EXERCISE REQUIREMENTS
In the entries below, find every line with the string "Conventions" and copy it.

Stored data
(** * Garagem: the vehicle model of [jss/carro.js] and the persistence layer of
    [jss/garagem.js]

    The development embeds the vehicle class [CarroBase] (state machine over
    [ligado]/[velocidade], maintenance history, [toJSON]) and the garage
    functions that save, load and edit the fleet held in [localStorage].

    Conventions of the embedding.
    - A JavaScript number is an integer of [Z] or a decimal fraction
      ([Numero]).  The numbers the program computes with (speeds, years,
      time values in milliseconds, cargo) are integers; an integer stands
      for the double nearest to it, which is the integer itself below
      [2^53], and [String] and [parseInt] print and read it as they do a
      double.  Integers beyond the largest double are outside the model.
    - A JavaScript string is the [string] of its UTF-8 bytes.  [trim] and
      [parseInt] skip the white space of ECMAScript, in and beyond ASCII;
      [toUpperCase] is the one of texts in ASCII, and a statement that
      depends on the case of a text takes that text in ASCII
      ([texto_ascii]).
    - A [Date] is its time value (milliseconds since the epoch), [None]
      being the Invalid Date.  The text [toISOString] returns for the time
      value [t] is kept as the token [DIso t]: ECMAScript fixes
      [Date.parse(d.toISOString()) = d.getTime()] for every valid date.
    - DOM updates and sounds do not touch the modelled state and are left
      out; [alert] calls are recorded in a log. *)

From Stdlib Require Import ZArith List Bool Ascii String Sorted Permutation Lia.
From Stdlib Require Import DecimalString DecimalZ DecimalFacts DecimalPos.
From stdpp Require Import base gmap strings list.

Open Scope Z_scope.

(** ** JavaScript scalars and coercions *)

(** A JavaScript number: an integer, or the decimal fraction [m / 10^e]
    (written with [m] no multiple of 10). *)
Inductive Numero : Type :=
| Inteiro (n : Z)
| Fracao (m : Z) (e : positive).

Coercion Inteiro : Z >-> Numero.

#[global] Instance Numero_eq_dec : EqDecision Numero.
Proof. solve_decision. Defined.

Inductive JsVal : Type :=
| JUndefined
| JNull
| JBool (b : bool)
| JNum (n : Numero)
| JStr (s : string).

#[global] Instance JsVal_eq_dec : EqDecision JsVal.
Proof. solve_decision. Defined.

Definition nao_negativo (x : Numero) : bool :=
  match x with
  | Inteiro n => 0 <=? n
  | Fracao m _ => 0 <=? m
  end.

(** [ToBoolean]: what [!x], [x || y] and [if (x)] test. *)
Definition truthy (x : JsVal) : bool :=
  match x with
  | JUndefined | JNull => false
  | JBool b => b
  | JNum (Inteiro n) => negb (n =? 0)
  | JNum (Fracao m _) => negb (m =? 0)
  | JStr s => negb (String.eqb s "")
  end.
(** X15: on a task whose lists are duplicate-free and disjoint, a work
    toggle flips whether the slot is a work slot and leaves it no rest
    slot, and a rest toggle does the same the other way round.  So the
    kind toggled last wins, whatever the slot was before: after work then
    rest the slot is a rest slot, and after work, rest, work it is a work
    slot. *)
Theorem toggle_flips_marking task s :
  slots_unique task → slots_disjoint task →
  ((s ∈ slots (toggle_work task s) ↔ s ∉ slots task) ∧
   s ∉ rest_slots (toggle_work task s)) ∧
  ((s ∈ rest_slots (toggle_rest task s) ↔ s ∉ rest_slots task) ∧
   s ∉ slots (toggle_rest task s)) ∧
  (let t2 := toggle_rest (toggle_work task s) s in
   s ∈ rest_slots t2 ∧ s ∉ slots t2) ∧
  (let t3 := toggle_work (toggle_rest (toggle_work task s) s) s in
   s ∈ slots t3 ∧ s ∉ rest_slots t3).
Proof.
  assert (Hflip_w : ∀ t, slots_unique t → slots_disjoint t →
            (s ∈ slots (toggle_work t s) ↔ s ∉ slots t) ∧
            s ∉ rest_slots (toggle_work t s)).
  { intros t [Hw Hr]. rewrite slots_disjoint_alt. intros Hd.
    unfold toggle_work. repeat case_bool_decide; simpl;
      rewrite ?elem_of_app, ?list_elem_of_singleton, ?elem_of_py_remove by done;
      naive_solver. }
  assert (Hflip_r : ∀ t, slots_unique t → slots_disjoint t →
            (s ∈ rest_slots (toggle_rest t s) ↔ s ∉ rest_slots t) ∧
            s ∉ slots (toggle_rest t s)).
  { intros t [Hw Hr]. rewrite slots_disjoint_alt. intros Hd.
    unfold toggle_rest. repeat case_bool_decide; simpl;
      rewrite ?elem_of_app, ?list_elem_of_singleton, ?elem_of_py_remove by done;
      naive_solver. }
  intros Hu Hd.
  destruct (toggle_work_ok task s Hu Hd) as [Hu1 Hd1].
  destruct (toggle_rest_ok _ s Hu1 Hd1) as [Hu2 Hd2].
  destruct (Hflip_w task Hu Hd) as [Hw1 Hr1].
  destruct (Hflip_r _ Hu1 Hd1) as [Hr2 Hw2].
  destruct (Hflip_w _ Hu2 Hd2) as [Hw3 Hr3].
  split; [done|]. split; [by apply Hflip_r|]. split.
  - split; [by apply Hr2|done].
  - split; [by apply Hw3|done].
Qed.

Lemma toggle_flips_marking_witness :
  3 ∈ rest_slots (toggle_rest (toggle_work (mkTask [] [3; 4] [7]) 3) 3) ∧
  3 ∈ slots (toggle_work (toggle_rest (toggle_work (mkTask [] [3; 4] [7]) 3) 3) 3).
Proof.
  assert (Hu : slots_unique (mkTask [] [3; 4] [7])) by compute_done.
  assert (Hd : slots_disjoint (mkTask [] [3; 4] [7])) by compute_done.
  destruct (toggle_flips_marking (mkTask [] [3; 4] [7]) 3 Hu Hd)
    as (_ & _ & [H2 _] & [H3 _]).
  split; [exact H2|exact H3].
Defined.

(** X16: the number of marked slots of a task, which the left panel shows
    as placeholder glyphs, goes down by one when a toggle unmarks a slot,
    stays the same when it moves the slot to the other kind, and goes up by
    one when it marks an unmarked slot; this needs no assumption on the
    lists. *)
Theorem toggle_marked_count task s :
  let marked t := (length (slots t) + length (rest_slots t))%nat in
  (s ∈ slots task → S (marked (toggle_work task s)) = marked task) ∧
  (s ∉ slots task → s ∈ rest_slots task →
     marked (toggle_work task s) = marked task) ∧
  (s ∉ slots task → s ∉ rest_slots task →
     marked (toggle_work task s) = S (marked task)) ∧
  (s ∈ rest_slots task → S (marked (toggle_rest task s)) = marked task) ∧
  (s ∉ rest_slots task → s ∈ slots task →
     marked (toggle_rest task s) = marked task) ∧
  (s ∉ rest_slots task → s ∉ slots task →
     marked (toggle_rest task s) = S (marked task)).
Proof.
  intros marked. subst marked. unfold toggle_work, toggle_rest.
  repeat split; intros; repeat case_bool_decide; try done;
    simpl; rewrite ?length_app; simpl;
    repeat match goal with
           | H : ?x ∈ ?l |- _ => apply py_remove_length in H
           end; lia.
Qed.
(** * MoonGuard verification pipeline: a shallow embedding

    The development follows the Python sources file by file:
    [file_watcher.py] (the identifier decoder [parse_filename]),
    [config.py] (the registry table and the search order), [gov_api.py]
    (the registry resolver), [ai_analyzer.py] (the vision adapter),
    [database.py] (the event store) and [main.py] (the orchestrator
    [process_new_file]).

    Conventions.
    - A Python [str] is a Rocq [string]; one character of the model is one
      character of the Python string.  Text is read as ASCII: only the
      characters [0]-[9] count as digits.  Paths are POSIX paths.
    - Python's [-1] answers ([str.find]) and integer fields are [Z].
    - A [dict] with string keys is a [gmap string _]; the set of paths that
      exist on disk is a [gset string].
    - Code that awaits a collaborator (registry HTTP service, vision service)
      reads the collaborator's answer from an environment [Env]; code that
      changes the disk, the store, or the notification channel threads a
      [State]. *)

From Stdlib Require Import ZArith Ascii String.
From stdpp Require Import gmap strings list sorting.

Open Scope string_scope.
Open Scope list_scope.
Open Scope Z_scope.

(** ** Python string operations used by the sources *)

Module Py.

Definition len (s : string) : Z := Z.of_nat (String.length s).

(** [s[:n]] and [s[n:]] for [0 <= n]. *)
Definition take (n : nat) (s : string) : string := substring 0 n s.

Fixpoint drop (n : nat) (s : string) : string :=
  match n, s with
  | O, _ => s
  | S _, EmptyString => EmptyString
  | S n', String _ s' => drop n' s'
  end.

(** [s[a:b]] for [0 <= a], [0 <= b]. *)
Definition slice (a b : nat) (s : string) : string := take (b - a) (drop a s).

ANSWER TO THE EXERCISE
    Conventions of the embedding.
    Conventions.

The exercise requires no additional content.